Stored items from a collection
===============

(** [SortedInsert] inserts by key, its loop ending within the fuel given. *)
Lemma sorted_insert_refines fp s l a x k :
  rep fp s l -> a ∉ fp ->
  exists s' fp', SortedInsert a x k s = Ok (tt, s') /\ fp' ≡ₚ a :: fp /\
    rep fp' s' (sorted_insert x k l) /\ framed (a :: fp) s s'.
Proof.
  intros Hr Ha. unfold SortedInsert.
  pose proof (rep_new_element fp s l a x k Hr Ha) as Hr1.
  erewrite bind_ok by done.
  set (s1 := MkList _ _ _) in *.
  rewrite (bind_ok _ _ _ _ _ (rep_is_empty _ _ _ Hr1)).
  assert (Hs1 : framed [a] s s1).
  { intros b Hb. simpl. apply lookup_insert_ne. set_solver. }
  destruct l as [|[k1 x1] l]; cbn [is_empty].
  { destruct (rep_nil _ _ Hr) as (-> & _). do 2 eexists.
    split_and!; [done|done|apply link_only|exact Hs1]. }
  pose proof Hr1 as (es & <- & Hes & Hnd & Hs & Hl).
  destruct es as [|[b [kb xb]] es]; [done|].
  rewrite fmap_cons in Hes. injection Hes as -> -> <-.
  pose proof Hs as (Hf & n & Hb & Hs2).
    erewrite bind_ok by done. rewrite Hf, (bind_ok _ _ _ _ _ (deref_ok _ _ _ Hb)).
  cbn [key]. destruct (Z.ltb_spec k k1) as [Hlt|Hge].
  - erewrite bind_ok by (apply set_next_ok; simpl; apply lookup_insert_eq).
    do 2 eexists. split_and!; [done|done| |].
    + rewrite <- Hf. simpl. rewrite insert_insert_eq, (proj2 (Z.ltb_lt k k1)) by done.
      by apply (link_front _ s).
    + intros c Hc. simpl. rewrite insert_insert_eq. apply lookup_insert_ne. set_solver.
  - erewrite bind_ok by done.
    destruct (insert_walk_spec a x k es (size (cells s1)) s1 [] b k1 x1) as
      [[Hall Hw]|(es2a & c & es2b & h & -> & Hall & Hc & Hw & Hsh & Hfr)]; try done.
    { apply (seg_size _ _ _ _ Hnd Hs). }
    { simpl. apply lookup_insert_eq. }
    + rewrite (bind_ok _ _ _ _ _ Hw). simpl.
      destruct (link_back _ s _ a k x Hr ltac:(done) Ha) as (b' & eb & Hl' & Hb' & Heb & Hr').
      erewrite bind_ok by done. simpl. rewrite Hl'.
      erewrite bind_ok by (apply set_next_ok; exact Heb).
      eexists _, (((b, (k1, x1)) :: es).*1 ++ [a]).
      split_and!; [done|by rewrite Permutation_app_comm| |].
      * cbn [sorted_insert]. rewrite (proj2 (Z.ltb_ge k k1)) by done.
        rewrite sorted_insert_le by (by apply Forall_fmap). exact Hr'.
      * intros d Hd. simpl. rewrite !lookup_insert_ne; [done|set_solver|set_solver].
    + rewrite (bind_ok _ _ _ _ _ Hw).
      destruct (link_between s1 h _ _ _ _ a k x Hnd Ha Hl Hsh) as [Hp Hr'].
      eexists _, _. split_and!; [done|exact Hp| |].
      2:{ intros d Hd. simpl. rewrite Hfr by done. apply Hs1. set_solver. }
      cbn [sorted_insert]. rewrite (proj2 (Z.ltb_ge k k1)) by done. destruct c as [c [kc xc]].
      rewrite (fmap_app snd es2a), (fmap_cons snd (c, (kc, xc))). cbn [snd].
      rewrite sorted_insert_split by (try done; by apply Forall_fmap).
      by rewrite (fmap_cons snd), (fmap_app snd es2a) in Hr'.
Qed.

(** [SortedRemove] takes the first cell off the list and frees it. *)
Lemma sorted_remove_refines fp s l :
  rep fp s l ->
  exists s', SortedRemove s =
      Ok (match l with [] => (NULL, None) | (k, x) :: _ => (x, Some k) end, s') /\
    rep (tail fp) s' (sorted_remove l).2 /\ framed fp s s' /\
    (forall a, head fp = Some a -> cells s' !! a = None).
Proof.
  intros Hr. unfold SortedRemove. erewrite bind_ok by done.
  rewrite (bind_ok _ _ _ _ _ (rep_is_empty _ _ _ Hr)).
  destruct l as [|[k x] l]; cbn [is_empty].
  { destruct (rep_nil _ _ Hr) as (-> & _). exists s. split_and!; [done..|]. by intros. }
  pose proof Hr as (es & <- & Hes & Hnd & Hs & Hl).
  destruct es as [|[a [k' x']] es]; [done|]. rewrite fmap_cons in Hes. injection Hes as -> -> <-.
  pose proof Hs as (Hf & n & Ha & Hs2). rewrite fmap_cons in Hnd.
  apply NoDup_cons in Hnd as [Hna Hnd].
  rewrite Hf, (bind_ok _ _ _ _ _ (deref_ok _ _ _ Ha)). erewrite bind_ok by done.
  assert (Hfree : forall f l, framed (a :: es.*1) s (MkList (delete a (cells s)) f l)).
  { intros f l b [Hb _]%not_elem_of_cons. simpl. by rewrite lookup_delete_ne. }
  rewrite Hl. destruct es as [|e es].
  - rewrite bool_decide_true by done. eexists. split_and!; [done| |by apply Hfree|].
    + exists []. split_and!; [done|done|constructor|done|done].
    + intros ? [= <-]. apply lookup_delete_eq.
  - rewrite bool_decide_false.
    2:{ rewrite last_cons_cons. intros Hla.
        destruct (list.last (e :: es)) as [e'|] eqn:He; [|done].
        simpl in Hla. injection Hla as ->. apply Hna, list_elem_of_fmap.
        exists e'. split; [done|]. by apply last_Some_elem_of. }
    eexists. split_and!; [done| |by apply Hfree|].
    + exists (e :: es). split_and!; [done|done|done|by apply seg_delete|].
      by rewrite last_cons_cons in Hl.
    + intros ? [= <-]. apply lookup_delete_eq.
Qed.

Lemma mapcar_walk_spec s es : forall fuel p,
  (length es <= fuel)%nat -> seg (cells s) p es None ->
  mapcar_walk fuel p s = Ok (snd <$> es.*2, s).
Proof.
  induction es as [|[a [k x]] es IH]; intros fuel p Hf; simpl; [intros ->; by destruct fuel|].
  intros (-> & n & Ha & Hs). destruct fuel as [|fuel]; simpl in *; [lia|].
  rewrite (bind_ok _ _ _ _ _ (deref_ok _ _ _ Ha)).
  by rewrite (bind_ok _ _ _ _ _ (IH fuel n ltac:(lia) Hs)).
Qed.

(** [Mapcar] applies the function to every item, in list order. *)
Lemma mapcar_refines fp s l : rep fp s l -> Mapcar s = Ok (mapcar l, s).
Proof.
  intros (es & <- & <- & Hnd & Hs & _). unfold Mapcar. erewrite bind_ok by done.
  apply mapcar_walk_spec; [|done]. by eapply seg_size.
Qed.

(** [Remove] returns the first item, [NULL] for an empty list. *)
Lemma remove_refines fp s l :
  rep fp s l ->
  exists s', Remove s = Ok (default NULL (remove l).1, s') /\
    rep (tail fp) s' (remove l).2 /\ framed fp s s'.
Proof.
  intros Hr. destruct (sorted_remove_refines fp s l Hr) as (s' & Hrun & Hr' & Hfr & _).
  exists s'. unfold Remove. rewrite (bind_ok _ _ _ _ _ Hrun).
  by destruct l as [|[k x] l].
Qed.

Lemma delete_walk_spec : forall fuel fp s l,
  rep fp s l -> Forall (fun e => e.2 <> NULL) l -> (length l < fuel)%nat ->
  exists s', delete_walk fuel s = Ok (tt, s') /\ rep [] s' [] /\
    (forall a, a ∈ fp -> cells s' !! a = None) /\ framed fp s s'.
Proof.
  induction fuel as [|fuel IH]; intros fp s l Hr Hl Hf; [lia|]. cbn [delete_walk].
  destruct (sorted_remove_refines fp s l Hr) as (s' & Hrun & Hr' & Hfr & Hfree).
  unfold Remove. erewrite bind_ok by (by rewrite (bind_ok _ _ _ _ _ Hrun)).
  destruct l as [|[k x] l]; simpl.
  { destruct (rep_nil _ _ Hr) as (-> & _). exists s'. split_and!; [done|done| |done].
    intros a Ha. by apply elem_of_nil in Ha. }
  apply Forall_cons in Hl as [Hx Hl]. simpl in Hx, Hf.
  rewrite (proj2 (Z.eqb_neq x NULL)) by done.
  assert (exists a fp0, fp = a :: fp0) as (a & fp0 & ->).
  { destruct Hr as ([|[a []] es] & <- & Hes & _); [done|]. by eexists _, _. }
  destruct (IH fp0 s' l Hr' Hl ltac:(lia)) as (s'' & Hw & Hr'' & Hc & Hfr').
  exists s''. split_and!; [done|done| |].
  - intros b [->|Hb]%elem_of_cons; [|by apply Hc].
    rewrite Hfr' by (by destruct Hr as (es & _ & _ & [? _]%NoDup_cons & _)).
    by apply Hfree.
  - intros b Hb. apply not_elem_of_cons in Hb as [Hb Hb'].
    rewrite Hfr', Hfr; [done|set_solver|done].
Qed.

(** C35. [List] of list.cc refines a sequence of (key, item) pairs: on a list
    whose cells represent [l], [IsEmpty], [Append], [Prepend], [SortedInsert],
    [SortedRemove], [Remove] and [Mapcar] all return normally (no dangling
    pointer, the loops end), return what the sequence operation returns, leave
    cells that represent the sequence operation's result, own exactly the cell
    allocated or freed in addition, and touch no other cell of the heap. *)
Theorem list_refines_sequence fp s l a x k :
  rep fp s l -> a ∉ fp ->
  IsEmpty s = Ok (is_empty l, s) /\
  Mapcar s = Ok (mapcar l, s) /\
  (exists s', Append a x s = Ok (tt, s') /\
     rep (fp ++ [a]) s' (append x l) /\ framed (a :: fp) s s') /\
  (exists s', Prepend a x s = Ok (tt, s') /\
     rep (a :: fp) s' (prepend x l) /\ framed (a :: fp) s s') /\
  (exists s' fp', SortedInsert a x k s = Ok (tt, s') /\ fp' ≡ₚ a :: fp /\
     rep fp' s' (sorted_insert x k l) /\ framed (a :: fp) s s') /\
  (exists s', SortedRemove s =
       Ok (match l with [] => (NULL, None) | (k, x) :: _ => (x, Some k) end, s') /\
     rep (tail fp) s' (sorted_remove l).2 /\ framed fp s s' /\
     (forall a, head fp = Some a -> cells s' !! a = None)) /\
  (exists s', Remove s = Ok (default NULL (remove l).1, s') /\
     rep (tail fp) s' (remove l).2 /\ framed fp s s').
Proof.
  intros Hr Ha. split_and!.
  - by eapply rep_is_empty.
  - by eapply mapcar_refines.
  - by apply append_refines.
  - by apply prepend_refines.
  - by apply sorted_insert_refines.
  - by apply sorted_remove_refines.
  - by apply remove_refines.
Qed.

Lemma list_refines_sequence_witness :
  exists s', SortedInsert 1 9 3 (MkList {[0%nat := Elem None 5 7]} (Some 0%nat) (Some 0%nat))
      = Ok (tt, s') /\ exists fp', rep fp' s' [(3, 9); (5, 7)].
Proof.
  destruct (list_refines_sequence [0%nat]
    (MkList {[0%nat := Elem None 5 7]} (Some 0%nat) (Some 0%nat)) [(5, 7)] 1 9 3)
    as (_ & _ & _ & _ & (s' & fp' & Hrun & _ & Hrep & _) & _).
  - exists [(0%nat, (5, 7))]. split_and!; [done|done|apply NoDup_singleton| |done].
    simpl. split; [done|]. exists None. split; reflexivity.
  - intros H. by apply list_elem_of_singleton in H.
  - exists s'. split; [exact Hrun|]. exists fp'. exact Hrep.
Defined.

(** [List::SortedInsert] keeps a sorted list sorted, adds exactly the new
    element, and puts it behind every element whose key is not larger: elements
    with equal keys leave the list in the order they entered it. *)
Lemma sorted_insert_keeps_order (x k : Z) (l : list (Z * Z)) :
  Lists.sorted l ->
  Lists.sorted (sorted_insert x k l) /\
  sorted_insert x k l ≡ₚ (k, x) :: l /\
  sorted_insert x k l =
    filter (fun e => e.1 <= k) l ++ (k, x) :: filter (fun e => ¬ e.1 <= k) l.
Proof.
  intros Hs. split_and!.
  - by apply sorted_insert_sorted.
  - apply sorted_insert_perm.
  - by apply sorted_insert_stable.
Qed.

(** [List::~List] terminates and frees every cell of the list, and only
    those, when no item on the list is a null pointer. *)
Lemma delete_list_frees fp s l :
  rep fp s l -> Forall (fun e => e.2 <> NULL) l ->
  exists s', delete_list s = Ok (tt, s') /\ rep [] s' [] /\
    (forall a, a ∈ fp -> cells s' !! a = None) /\ framed fp s s'.
Proof.
  intros Hr Hl. unfold delete_list. erewrite bind_ok by done.
  eapply delete_walk_spec; [done|done|].
  destruct Hr as (es & <- & <- & Hnd & Hs & _).
  rewrite length_fmap. pose proof (seg_size _ _ _ _ Hnd Hs). lia.
Qed.

End LinkedFacts.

===============

EXERCISE PROMPT: From the records above, print only the lines between the one holding "insert_insert_eq. apply lookup_insert_ne. set_solver." and the one holding "simpl. apply lookup_insert_eq.", inclusive, exactly as they stand.

RESPONSE TO THIS TASK:
    + intros c Hc. simpl. rewrite insert_insert_eq. apply lookup_insert_ne. set_solver.
  - erewrite bind_ok by done.
    destruct (insert_walk_spec a x k es (size (cells s1)) s1 [] b k1 x1) as
      [[Hall Hw]|(es2a & c & es2b & h & -> & Hall & Hc & Hw & Hsh & Hfr)]; try done.
    { apply (seg_size _ _ _ _ Hnd Hs). }
    { simpl. apply lookup_insert_eq. }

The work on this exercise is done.